» Instructions for the task
Copy nothing from the entries below except the lines from the one containing "Lemma associative_scan_non_increasing (d" through the one containing "X D' = X D ++ new_x ∧ y", and copy those exactly.

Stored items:
"""

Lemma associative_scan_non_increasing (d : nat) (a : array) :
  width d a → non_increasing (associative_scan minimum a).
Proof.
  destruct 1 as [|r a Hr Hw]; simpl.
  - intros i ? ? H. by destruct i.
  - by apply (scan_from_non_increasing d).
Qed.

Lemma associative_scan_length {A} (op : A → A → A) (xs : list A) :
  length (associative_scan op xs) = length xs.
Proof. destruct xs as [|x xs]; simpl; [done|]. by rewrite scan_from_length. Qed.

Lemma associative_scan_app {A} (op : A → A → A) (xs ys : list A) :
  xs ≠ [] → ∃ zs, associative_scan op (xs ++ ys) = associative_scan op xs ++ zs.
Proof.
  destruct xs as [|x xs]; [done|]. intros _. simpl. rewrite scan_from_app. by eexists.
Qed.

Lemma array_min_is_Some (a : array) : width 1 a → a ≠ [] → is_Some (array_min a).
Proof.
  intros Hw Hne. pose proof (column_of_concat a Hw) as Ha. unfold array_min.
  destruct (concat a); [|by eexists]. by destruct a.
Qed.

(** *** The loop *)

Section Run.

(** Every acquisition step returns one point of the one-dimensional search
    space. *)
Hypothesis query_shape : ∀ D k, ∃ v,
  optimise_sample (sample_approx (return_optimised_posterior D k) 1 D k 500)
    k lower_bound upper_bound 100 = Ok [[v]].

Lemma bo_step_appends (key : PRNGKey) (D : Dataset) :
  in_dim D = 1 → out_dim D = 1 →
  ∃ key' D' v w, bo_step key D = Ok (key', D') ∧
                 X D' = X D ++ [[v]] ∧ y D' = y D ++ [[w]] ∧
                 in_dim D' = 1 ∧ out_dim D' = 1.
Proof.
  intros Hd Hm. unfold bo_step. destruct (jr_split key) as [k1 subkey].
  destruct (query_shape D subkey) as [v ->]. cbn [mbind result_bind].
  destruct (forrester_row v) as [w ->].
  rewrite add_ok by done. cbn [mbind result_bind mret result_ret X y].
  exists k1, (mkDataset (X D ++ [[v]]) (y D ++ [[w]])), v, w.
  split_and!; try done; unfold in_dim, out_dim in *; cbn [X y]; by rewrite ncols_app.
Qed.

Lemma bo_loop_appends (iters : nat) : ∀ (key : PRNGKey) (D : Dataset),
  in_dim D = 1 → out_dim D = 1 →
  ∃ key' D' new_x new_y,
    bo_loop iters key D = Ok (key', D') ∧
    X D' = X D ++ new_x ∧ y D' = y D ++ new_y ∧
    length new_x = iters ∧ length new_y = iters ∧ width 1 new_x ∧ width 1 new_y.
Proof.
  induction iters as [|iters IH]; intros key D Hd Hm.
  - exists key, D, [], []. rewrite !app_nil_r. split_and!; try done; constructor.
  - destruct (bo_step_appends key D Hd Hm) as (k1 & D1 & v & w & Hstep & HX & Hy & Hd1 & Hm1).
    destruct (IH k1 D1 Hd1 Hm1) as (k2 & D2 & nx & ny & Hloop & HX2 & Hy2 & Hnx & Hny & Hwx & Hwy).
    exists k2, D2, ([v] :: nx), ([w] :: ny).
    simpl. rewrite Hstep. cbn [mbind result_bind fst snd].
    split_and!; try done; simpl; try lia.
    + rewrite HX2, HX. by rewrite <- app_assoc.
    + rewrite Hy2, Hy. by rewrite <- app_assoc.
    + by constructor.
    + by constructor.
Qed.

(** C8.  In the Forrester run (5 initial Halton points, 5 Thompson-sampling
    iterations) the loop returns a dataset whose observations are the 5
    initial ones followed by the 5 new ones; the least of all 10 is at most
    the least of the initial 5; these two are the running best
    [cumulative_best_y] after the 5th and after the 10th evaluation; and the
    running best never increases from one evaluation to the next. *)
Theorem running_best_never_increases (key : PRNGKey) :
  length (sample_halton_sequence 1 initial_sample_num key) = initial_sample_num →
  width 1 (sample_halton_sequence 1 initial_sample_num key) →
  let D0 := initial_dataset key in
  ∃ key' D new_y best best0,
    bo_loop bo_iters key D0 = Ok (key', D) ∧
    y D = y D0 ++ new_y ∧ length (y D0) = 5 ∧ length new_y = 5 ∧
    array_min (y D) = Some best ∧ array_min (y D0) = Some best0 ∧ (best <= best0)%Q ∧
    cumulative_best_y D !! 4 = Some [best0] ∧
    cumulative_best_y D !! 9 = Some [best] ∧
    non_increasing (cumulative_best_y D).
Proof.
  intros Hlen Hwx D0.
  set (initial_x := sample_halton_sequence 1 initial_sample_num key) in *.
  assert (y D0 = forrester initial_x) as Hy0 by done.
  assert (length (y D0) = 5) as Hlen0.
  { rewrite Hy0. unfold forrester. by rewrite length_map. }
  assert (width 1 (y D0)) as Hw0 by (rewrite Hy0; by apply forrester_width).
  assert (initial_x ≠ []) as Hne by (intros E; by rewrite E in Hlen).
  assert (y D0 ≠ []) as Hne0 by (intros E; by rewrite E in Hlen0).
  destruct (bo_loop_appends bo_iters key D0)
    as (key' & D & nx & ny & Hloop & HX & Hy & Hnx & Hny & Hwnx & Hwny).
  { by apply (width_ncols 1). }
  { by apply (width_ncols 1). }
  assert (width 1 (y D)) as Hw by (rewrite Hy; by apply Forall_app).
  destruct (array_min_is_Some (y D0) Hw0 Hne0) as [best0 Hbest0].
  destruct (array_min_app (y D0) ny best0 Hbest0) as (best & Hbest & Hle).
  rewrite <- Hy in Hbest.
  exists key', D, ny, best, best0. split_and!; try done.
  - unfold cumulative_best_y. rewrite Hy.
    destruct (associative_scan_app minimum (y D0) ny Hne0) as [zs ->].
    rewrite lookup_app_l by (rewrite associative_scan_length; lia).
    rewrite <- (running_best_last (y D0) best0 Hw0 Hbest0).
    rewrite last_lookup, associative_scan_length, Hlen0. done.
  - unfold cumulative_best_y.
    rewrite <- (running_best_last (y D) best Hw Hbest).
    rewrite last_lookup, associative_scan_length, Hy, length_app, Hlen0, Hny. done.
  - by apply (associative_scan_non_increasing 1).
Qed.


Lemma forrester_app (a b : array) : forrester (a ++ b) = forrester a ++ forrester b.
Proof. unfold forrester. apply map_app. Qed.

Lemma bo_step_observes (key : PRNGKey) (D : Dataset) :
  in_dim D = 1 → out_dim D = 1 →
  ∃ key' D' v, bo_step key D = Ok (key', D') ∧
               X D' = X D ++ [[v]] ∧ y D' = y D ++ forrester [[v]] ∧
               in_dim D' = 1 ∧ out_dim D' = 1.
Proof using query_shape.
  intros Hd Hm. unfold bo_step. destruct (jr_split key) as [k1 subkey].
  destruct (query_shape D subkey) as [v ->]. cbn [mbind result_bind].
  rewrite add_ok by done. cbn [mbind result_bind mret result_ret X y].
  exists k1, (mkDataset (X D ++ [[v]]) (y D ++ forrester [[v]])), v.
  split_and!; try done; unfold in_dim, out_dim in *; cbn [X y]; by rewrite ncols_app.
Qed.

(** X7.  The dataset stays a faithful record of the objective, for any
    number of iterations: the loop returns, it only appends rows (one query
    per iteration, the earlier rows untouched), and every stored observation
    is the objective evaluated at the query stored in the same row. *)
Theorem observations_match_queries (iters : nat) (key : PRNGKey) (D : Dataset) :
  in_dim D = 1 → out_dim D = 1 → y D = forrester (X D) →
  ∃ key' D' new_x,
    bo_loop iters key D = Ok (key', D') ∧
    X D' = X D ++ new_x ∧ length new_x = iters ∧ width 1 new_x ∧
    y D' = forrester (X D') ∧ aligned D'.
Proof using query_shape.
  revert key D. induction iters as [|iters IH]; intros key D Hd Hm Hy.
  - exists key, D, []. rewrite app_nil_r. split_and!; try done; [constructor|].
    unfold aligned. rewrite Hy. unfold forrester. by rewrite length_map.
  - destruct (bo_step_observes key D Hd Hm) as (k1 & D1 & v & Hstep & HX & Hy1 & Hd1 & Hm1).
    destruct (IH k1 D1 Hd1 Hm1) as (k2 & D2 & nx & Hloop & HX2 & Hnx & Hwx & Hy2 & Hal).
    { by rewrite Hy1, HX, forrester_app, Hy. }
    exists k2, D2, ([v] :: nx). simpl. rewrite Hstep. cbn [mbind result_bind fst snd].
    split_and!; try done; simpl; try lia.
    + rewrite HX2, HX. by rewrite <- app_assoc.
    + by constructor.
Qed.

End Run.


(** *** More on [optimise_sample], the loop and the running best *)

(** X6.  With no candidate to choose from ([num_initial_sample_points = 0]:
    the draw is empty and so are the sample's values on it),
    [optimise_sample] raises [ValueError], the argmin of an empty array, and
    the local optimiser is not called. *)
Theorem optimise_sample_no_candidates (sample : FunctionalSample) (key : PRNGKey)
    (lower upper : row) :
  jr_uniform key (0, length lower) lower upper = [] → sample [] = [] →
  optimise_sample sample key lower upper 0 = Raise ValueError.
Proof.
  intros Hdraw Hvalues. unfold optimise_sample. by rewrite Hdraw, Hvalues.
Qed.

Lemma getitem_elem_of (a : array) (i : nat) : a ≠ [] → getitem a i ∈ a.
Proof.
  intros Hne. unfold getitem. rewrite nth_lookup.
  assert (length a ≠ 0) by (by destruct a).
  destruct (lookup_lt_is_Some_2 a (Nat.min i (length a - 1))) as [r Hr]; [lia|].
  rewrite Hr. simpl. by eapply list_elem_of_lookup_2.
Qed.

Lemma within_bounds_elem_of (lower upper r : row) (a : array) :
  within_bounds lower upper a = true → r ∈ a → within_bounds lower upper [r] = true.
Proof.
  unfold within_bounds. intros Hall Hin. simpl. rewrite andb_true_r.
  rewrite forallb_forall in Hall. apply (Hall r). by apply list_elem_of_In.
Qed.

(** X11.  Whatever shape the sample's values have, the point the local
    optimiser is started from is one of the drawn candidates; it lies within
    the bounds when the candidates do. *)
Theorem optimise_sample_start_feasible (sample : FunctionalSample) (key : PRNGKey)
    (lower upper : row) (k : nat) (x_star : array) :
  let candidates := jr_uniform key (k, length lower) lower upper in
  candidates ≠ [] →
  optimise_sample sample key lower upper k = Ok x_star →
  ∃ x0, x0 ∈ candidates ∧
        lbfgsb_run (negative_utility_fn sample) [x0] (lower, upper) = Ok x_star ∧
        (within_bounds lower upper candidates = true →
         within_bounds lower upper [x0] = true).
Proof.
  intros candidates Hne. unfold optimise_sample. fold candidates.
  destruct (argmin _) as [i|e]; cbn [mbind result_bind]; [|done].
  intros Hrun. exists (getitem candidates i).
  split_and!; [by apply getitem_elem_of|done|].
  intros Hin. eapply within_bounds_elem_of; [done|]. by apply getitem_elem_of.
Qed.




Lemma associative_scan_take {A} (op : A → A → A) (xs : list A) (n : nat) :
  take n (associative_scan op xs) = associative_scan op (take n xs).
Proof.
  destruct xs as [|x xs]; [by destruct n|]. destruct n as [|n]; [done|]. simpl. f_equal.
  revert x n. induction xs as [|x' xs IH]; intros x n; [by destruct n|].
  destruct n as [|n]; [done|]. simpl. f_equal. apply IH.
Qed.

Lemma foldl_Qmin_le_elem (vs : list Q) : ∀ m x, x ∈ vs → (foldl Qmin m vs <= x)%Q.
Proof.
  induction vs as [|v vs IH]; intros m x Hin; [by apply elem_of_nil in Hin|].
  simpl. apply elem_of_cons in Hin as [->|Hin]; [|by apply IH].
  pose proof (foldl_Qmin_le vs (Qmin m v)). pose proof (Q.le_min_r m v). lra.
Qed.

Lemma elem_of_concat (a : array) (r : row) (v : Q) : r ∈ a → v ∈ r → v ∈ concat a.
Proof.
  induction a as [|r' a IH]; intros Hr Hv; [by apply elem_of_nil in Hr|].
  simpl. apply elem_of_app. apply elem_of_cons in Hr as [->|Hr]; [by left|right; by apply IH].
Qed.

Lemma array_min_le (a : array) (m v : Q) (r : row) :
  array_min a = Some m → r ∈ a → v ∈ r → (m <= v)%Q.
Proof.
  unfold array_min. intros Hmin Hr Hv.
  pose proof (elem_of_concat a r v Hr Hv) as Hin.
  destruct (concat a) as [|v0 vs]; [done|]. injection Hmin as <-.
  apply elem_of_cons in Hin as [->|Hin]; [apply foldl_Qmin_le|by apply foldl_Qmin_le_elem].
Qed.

"""
"""

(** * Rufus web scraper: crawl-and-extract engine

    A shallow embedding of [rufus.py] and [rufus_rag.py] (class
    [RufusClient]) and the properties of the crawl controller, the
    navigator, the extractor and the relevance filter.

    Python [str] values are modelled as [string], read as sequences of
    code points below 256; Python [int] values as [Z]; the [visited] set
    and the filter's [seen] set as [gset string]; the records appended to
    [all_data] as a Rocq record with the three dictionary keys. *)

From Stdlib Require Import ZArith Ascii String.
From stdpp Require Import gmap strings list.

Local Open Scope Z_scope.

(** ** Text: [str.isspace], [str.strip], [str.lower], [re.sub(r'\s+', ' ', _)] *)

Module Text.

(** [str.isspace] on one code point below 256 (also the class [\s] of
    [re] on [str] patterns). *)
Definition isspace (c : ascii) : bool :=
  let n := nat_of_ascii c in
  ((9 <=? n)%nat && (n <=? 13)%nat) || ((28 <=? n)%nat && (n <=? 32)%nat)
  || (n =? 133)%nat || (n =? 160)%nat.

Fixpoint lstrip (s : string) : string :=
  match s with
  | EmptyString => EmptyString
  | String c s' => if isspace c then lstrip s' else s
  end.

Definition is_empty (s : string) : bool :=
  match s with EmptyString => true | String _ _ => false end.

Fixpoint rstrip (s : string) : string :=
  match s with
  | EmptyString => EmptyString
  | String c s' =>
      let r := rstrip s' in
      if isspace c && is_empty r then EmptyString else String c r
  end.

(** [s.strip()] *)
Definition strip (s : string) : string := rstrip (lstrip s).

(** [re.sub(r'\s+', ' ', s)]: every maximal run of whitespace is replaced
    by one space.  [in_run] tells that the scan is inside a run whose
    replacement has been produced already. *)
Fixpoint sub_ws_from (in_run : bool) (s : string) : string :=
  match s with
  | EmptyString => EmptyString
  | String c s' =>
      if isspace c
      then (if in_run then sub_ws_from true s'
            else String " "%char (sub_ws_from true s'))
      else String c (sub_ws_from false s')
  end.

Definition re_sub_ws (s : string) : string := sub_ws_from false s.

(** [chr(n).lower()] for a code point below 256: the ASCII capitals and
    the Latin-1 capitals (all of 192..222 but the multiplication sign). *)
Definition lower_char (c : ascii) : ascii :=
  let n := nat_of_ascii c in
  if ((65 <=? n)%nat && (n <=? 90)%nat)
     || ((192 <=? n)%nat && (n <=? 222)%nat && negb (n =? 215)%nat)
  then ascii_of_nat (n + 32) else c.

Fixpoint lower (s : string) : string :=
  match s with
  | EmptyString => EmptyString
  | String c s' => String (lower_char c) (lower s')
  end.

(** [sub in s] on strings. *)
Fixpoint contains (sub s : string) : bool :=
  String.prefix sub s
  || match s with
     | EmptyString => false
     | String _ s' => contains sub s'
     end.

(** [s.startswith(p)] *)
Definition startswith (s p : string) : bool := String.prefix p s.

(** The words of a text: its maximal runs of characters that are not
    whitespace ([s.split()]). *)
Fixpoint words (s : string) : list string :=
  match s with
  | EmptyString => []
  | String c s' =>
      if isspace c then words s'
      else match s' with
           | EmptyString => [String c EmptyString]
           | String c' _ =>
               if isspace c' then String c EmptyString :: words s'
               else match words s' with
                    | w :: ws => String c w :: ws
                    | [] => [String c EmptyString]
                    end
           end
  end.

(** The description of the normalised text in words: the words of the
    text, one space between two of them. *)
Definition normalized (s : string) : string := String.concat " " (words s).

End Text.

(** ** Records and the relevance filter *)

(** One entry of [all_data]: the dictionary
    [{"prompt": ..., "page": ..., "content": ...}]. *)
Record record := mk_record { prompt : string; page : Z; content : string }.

"""

» Reply to the task
Lemma associative_scan_non_increasing (d : nat) (a : array) :
  width d a → non_increasing (associative_scan minimum a).
Proof.
  destruct 1 as [|r a Hr Hw]; simpl.
  - intros i ? ? H. by destruct i.
  - by apply (scan_from_non_increasing d).
Qed.

Lemma associative_scan_length {A} (op : A → A → A) (xs : list A) :
  length (associative_scan op xs) = length xs.
Proof. destruct xs as [|x xs]; simpl; [done|]. by rewrite scan_from_length. Qed.

Lemma associative_scan_app {A} (op : A → A → A) (xs ys : list A) :
  xs ≠ [] → ∃ zs, associative_scan op (xs ++ ys) = associative_scan op xs ++ zs.
Proof.
  destruct xs as [|x xs]; [done|]. intros _. simpl. rewrite scan_from_app. by eexists.
Qed.

Lemma array_min_is_Some (a : array) : width 1 a → a ≠ [] → is_Some (array_min a).
Proof.
  intros Hw Hne. pose proof (column_of_concat a Hw) as Ha. unfold array_min.
  destruct (concat a); [|by eexists]. by destruct a.
Qed.

(** *** The loop *)

Section Run.

(** Every acquisition step returns one point of the one-dimensional search
    space. *)
Hypothesis query_shape : ∀ D k, ∃ v,
  optimise_sample (sample_approx (return_optimised_posterior D k) 1 D k 500)
    k lower_bound upper_bound 100 = Ok [[v]].

Lemma bo_step_appends (key : PRNGKey) (D : Dataset) :
  in_dim D = 1 → out_dim D = 1 →
  ∃ key' D' v w, bo_step key D = Ok (key', D') ∧
                 X D' = X D ++ [[v]] ∧ y D' = y D ++ [[w]] ∧
                 in_dim D' = 1 ∧ out_dim D' = 1.
Proof.
  intros Hd Hm. unfold bo_step. destruct (jr_split key) as [k1 subkey].
  destruct (query_shape D subkey) as [v ->]. cbn [mbind result_bind].
  destruct (forrester_row v) as [w ->].
  rewrite add_ok by done. cbn [mbind result_bind mret result_ret X y].
  exists k1, (mkDataset (X D ++ [[v]]) (y D ++ [[w]])), v, w.
  split_and!; try done; unfold in_dim, out_dim in *; cbn [X y]; by rewrite ncols_app.
Qed.

Lemma bo_loop_appends (iters : nat) : ∀ (key : PRNGKey) (D : Dataset),
  in_dim D = 1 → out_dim D = 1 →
  ∃ key' D' new_x new_y,
    bo_loop iters key D = Ok (key', D') ∧
    X D' = X D ++ new_x ∧ y D' = y D ++ new_y ∧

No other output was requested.